Exercise details:
Write out exactly the lines from the one containing "--- apply (Hfirst" through the last line of the records below, including both.

[Collection entries]

———

Lemma estimate_growth_stages_schedule_witness :
  let s := set_daily_ndvi (init 0 300 []) sample_frame in
  let anchor := anchor_date 0 300 240 in
  exists (s' : analyzer) (df' : frame) (labels : list label),
    estimate_growth_stages s
    = Ok (s',
          [ (Sowing, 0); (Emergence, 10); (Tillering, 45);
            (StemElongation, 120); (Booting, 220); (Heading, 230);
            (Flowering, 240); (GrainFilling, 255); (Maturity, 275);
            (Harvest, 300) ]%Z) /\
    s' = set_daily_ndvi s (set_growth_stage sample_frame labels) /\
    daily_ndvi s' = Some df' /\
    Growth_Stage df' = Some labels /\
    Date df' = Date sample_frame /\
    NDVI_Interpolated df' = NDVI_Interpolated sample_frame /\
    List.length labels = List.length (Date df') /\
    forall (i : nat) (d : Z),
      nth_error (Date df') i = Some d ->
      exists st,
        nth_error labels i = Some (Lab st) /\
        (anchor st <= d)%Z /\
        (forall st', (anchor st' <= d)%Z -> (anchor st' <= anchor st)%Z) /\
        (st = Harvest <-> d = 300%Z).
Proof.
  intros s anchor.
  apply (estimate_growth_stages_schedule s sample_frame 240).
  - reflexivity.
  - reflexivity.
  - vm_compute. reflexivity.
Defined.

(** A complete run on such observations: the bootstrap succeeds, the frame
    is returned, and its index and cover-fraction columns are NaN. *)
Lemma sigmoid_zero_peak_run :
  let s := set_fvc_params (init 0 300 [mkObs 10 0; mkObs 100 0])
                          (params_of 0.15 0.85) in
  exists s' df c,
    interpolate_ndvi zero_profile_library "sigmoid" s = Ok (s', df) /\
    NDVI_Interpolated df = repeat NaN 301 /\
    fvc_cols df = Some c /\
    FVC_Interpolated c = repeat NaN 301.
Proof.
  intro s.
  assert (Hok : is_ok (interpolate_ndvi zero_profile_library "sigmoid" s)
                = true) by (vm_compute; reflexivity).
  destruct (interpolate_ndvi zero_profile_library "sigmoid" s)
    as [[s' df]|e] eqn:E; [|discriminate].
  destruct (interpolate_ndvi_inv _ _ _ _ _ E)
    as (ys & ci & Hys & _ & _ & Hx & Hcol & _ & _ & Hf).
  assert (Hmax : is_maximum 0 (ndvi_values s)).
  { split.
    - exists 0. split; [simpl; auto | reflexivity].
    - intros x [<-|[<-|[]]]; vm_compute; discriminate. }
  assert (Hrec : forall x_interp,
             reconstruct zero_profile_library "sigmoid" s x_interp
             = Ok (_sigmoid_interpolation zero_profile_library s x_interp))
    by reflexivity.
  rewrite Hrec in Hys. inversion Hys; subst ys.
  assert (Hnan : all_nan (NDVI_Interpolated df)).
  { rewrite Hcol. now apply _sigmoid_interpolation_zero_peak. }
  assert (Hlen : List.length (NDVI_Interpolated df) = 301%nat).
  { rewrite Hcol. unfold np_clip, _sigmoid_interpolation.
    rewrite length_map, blend_fold_length. unfold sigmoid_curve.
    rewrite !length_map. reflexivity. }
  change (ndvi_soil (fvc_params s)) with (Some (Fin 0.15)) in Hf.
  destruct Hf as (c & Hc & Hf & _).
  exists s', df, c. split; [reflexivity|].
  split; [|split; [exact Hc|]].
  - apply all_nan_repeat in Hnan. now rewrite Hlen in Hnan.
  - pose proof (calculate_fvc_nan s _ _ Hnan Hf) as Hn.
    apply all_nan_repeat in Hn.
    assert (Hl : List.length (FVC_Interpolated c) = 301%nat).
    { unfold calculate_fvc in Hf. simpl in Hf. inversion Hf.
      unfold np_clip. now rewrite !length_map. }
    now rewrite Hl in Hn.
Qed.

(** ** The peak *)

Lemma flt_irrefl (x : npfloat) : flt x x = false.
Proof.
  destruct x as [a| | |]; simpl; try reflexivity.
  apply Qlt_bool_false_iff. lra.
Qed.

Lemma flt_asym (x y : npfloat) : flt x y = true -> flt y x = false.
Proof.
  destruct x as [a| | |], y as [b| | |]; simpl; try discriminate;
    try reflexivity.
  intro H. apply Qlt_bool_iff in H. apply Qlt_bool_false_iff. lra.
Qed.

Lemma flt_trans (x y z : npfloat) :
  flt x y = true -> flt y z = true -> flt x z = true.
Proof.
  destruct x as [a| | |], y as [b| | |], z as [c| | |]; simpl;
    try discriminate; try reflexivity.
  intros H1 H2. apply Qlt_bool_iff in H1, H2. apply Qlt_bool_iff. lra.
Qed.

Lemma flt_le_lt (x y z : npfloat) :
  x <> NaN -> flt y x = false -> flt y z = true -> flt x z = true.
Proof.
  destruct x as [a| | |], y as [b| | |], z as [c| | |]; simpl;
    try discriminate; try reflexivity; try congruence.
  intros _ H1 H2. apply Qlt_bool_false_iff in H1. apply Qlt_bool_iff in H2.
  apply Qlt_bool_iff. lra.
Qed.

Lemma is_nan_false_iff (x : npfloat) : is_nan x = false <-> x <> NaN.
Proof. destruct x; simpl; split; congruence. Qed.

Lemma idxmax_from_spec (l : list npfloat) :
  forall (i : nat) (best : option (nat * npfloat)) (k : nat),
    (forall bi b, best = Some (bi, b) -> b <> NaN) ->
    idxmax_from i best l = Some k ->
    (exists b, best = Some (k, b) /\
               forall j w, nth_error l j = Some w -> w <> NaN ->
                           flt b w = false)
    \/
    (exists v,
        (i <= k)%nat /\ nth_error l (k - i) = Some v /\ v <> NaN /\
        (forall bi b, best = Some (bi, b) -> flt b v = true) /\
        (forall j w, nth_error l j = Some w -> w <> NaN -> flt v w = false) /\
        (forall j w, (j < k - i)%nat -> nth_error l j = Some w -> w <> NaN ->
                     flt w v = true)).
Proof.
  induction l as [|v0 r IH]; intros i best k Hbest H.
  - simpl in H. destruct best as [[bi b]|]; [|discriminate].
    simpl in H. inversion H; subst. left. exists b.
    split; [reflexivity|]. intros [|j] w Hj; discriminate.
  - cbn [idxmax_from] in H.
    destruct (is_nan v0) eqn:Nv.
    + (* the cell is skipped *)
      assert (v0 = NaN) by (destruct v0; simpl in Nv; congruence). subst v0.
      destruct (IH (S i) best k Hbest H)
        as [(b & Eb & Hall) | (v & Hik & Hv & Hn & Hb & Hall & Hfirst)].
      * left. exists b. split; [exact Eb|].
        intros [|j] w Hj Hw; simpl in Hj; [congruence | eauto].
      * right. exists v. split; [lia|].
        replace (k - i)%nat with (S (k - S i)) by lia.
        split; [exact Hv|]. split; [exact Hn|]. split; [exact Hb|].
        split.
        -- intros [|j] w Hj Hw; simpl in Hj; [congruence | eauto].
        -- intros [|j] w Hlt Hj Hw; simpl in Hj; [congruence|].
           apply (Hfirst j w); [lia | exact Hj | exact Hw].
    + apply is_nan_false_iff in Nv.
      assert (Hnew : forall bi b, Some (i, v0) = Some (bi, b) -> b <> NaN)
        by (intros bi b E; inversion E; subst; exact Nv).
      assert (Htake :
                idxmax_from (S i) (Some (i, v0)) r = Some k ->
                exists v,
                  (i <= k)%nat /\
                  nth_error (v0 :: r) (k - i) = Some v /\ v <> NaN /\
                  (v = v0 \/ flt v0 v = true) /\
                  (forall j w, nth_error (v0 :: r) j = Some w -> w <> NaN ->
                               flt v w = false) /\
                  (forall j w, (j < k - i)%nat ->
                               nth_error (v0 :: r) j = Some w -> w <> NaN ->
                               flt w v = true)).
      { intro H'.
        destruct (IH (S i) (Some (i, v0)) k Hnew H')
          as [(b & Eb & Hall) | (v & Hik & Hv & Hn & Hb & Hall & Hfirst)].
        - inversion Eb; subst b k. exists v0.
          split; [lia|]. rewrite Nat.sub_diag.
          split; [reflexivity|]. split; [exact Nv|].
          split; [now left|]. split.
          + intros [|j] w Hj Hw; simpl in Hj.
            * inversion Hj; subst. apply flt_irrefl.
            * eauto.
          + intros j w Hlt. lia.
        - exists v. split; [lia|].
          replace (k - i)%nat with (S (k - S i)) by lia.
          split; [exact Hv|]. split; [exact Hn|].
          pose proof (Hb i v0 eq_refl) as Hlt0.
          split; [now right|]. split.
          + intros [|j] w Hj Hw; simpl in Hj.
            * inversion Hj; subst. now apply flt_asym.
            * eauto.
          + intros [|j] w Hlt Hj Hw; simpl in Hj.
            * inversion Hj; subst. exact Hlt0.
            * apply (Hfirst j w); [lia | exact Hj | exact Hw]. }
      destruct best as [[bi b]|].
      * destruct (flt b v0) eqn:Fb.
        -- right. destruct (Htake H) as (v & Hik & Hv & Hn & Hv0 & Hall & Hf).
           exists v. repeat (split; [assumption|]). split; [|now split].
           intros bi' b' E. inversion E; subst.
           destruct Hv0 as [->|Hlt]; [exact Fb | eapply flt_trans; eauto].
        -- destruct (IH (S i) (Some (bi, b)) k Hbest H)
             as [(b' & Eb & Hall) | (v & Hik & Hv & Hn & Hb & Hall & Hfirst)].
           ++ left. exists b'. split; [exact Eb|].
              inversion Eb; subst.
              intros [|j] w Hj Hw; simpl in Hj.
              ** inversion Hj; subst. exact Fb.
              ** eauto.
           ++ right. exists v. split; [lia|].
              replace (k - i)%nat with (S (k - S i)) by lia.
              split; [exact Hv|]. split; [exact Hn|]. split; [exact Hb|].
              pose proof (Hb bi b eq_refl) as Hbv.
              assert (H0 : flt v0 v = true)
                by (apply (flt_le_lt v0 b v); assumption).
              split.
              ** intros [|j] w Hj Hw; simpl in Hj.
                 --- inversion Hj; subst. now apply flt_asym.
                 --- eauto.
              ** intros [|j] w Hlt Hj Hw; simpl in Hj.
                 --- inversion Hj; subst. exact H0.
                 --- apply (Hfirst j w); [lia | exact Hj | exact Hw].
      * right. destruct (Htake H) as (v & Hik & Hv & Hn & _ & Hall & Hf).
        exists v. repeat (split; [assumption|]). split; [|now split].
        intros bi b E. discriminate.
Qed.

———

Result of the exercise:
                 --- apply (Hfirst j w); [lia | exact Hj | exact Hw].
      * right. destruct (Htake H) as (v & Hik & Hv & Hn & _ & Hall & Hf).
        exists v. repeat (split; [assumption|]). split; [|now split].
        intros bi b E. discriminate.
Qed.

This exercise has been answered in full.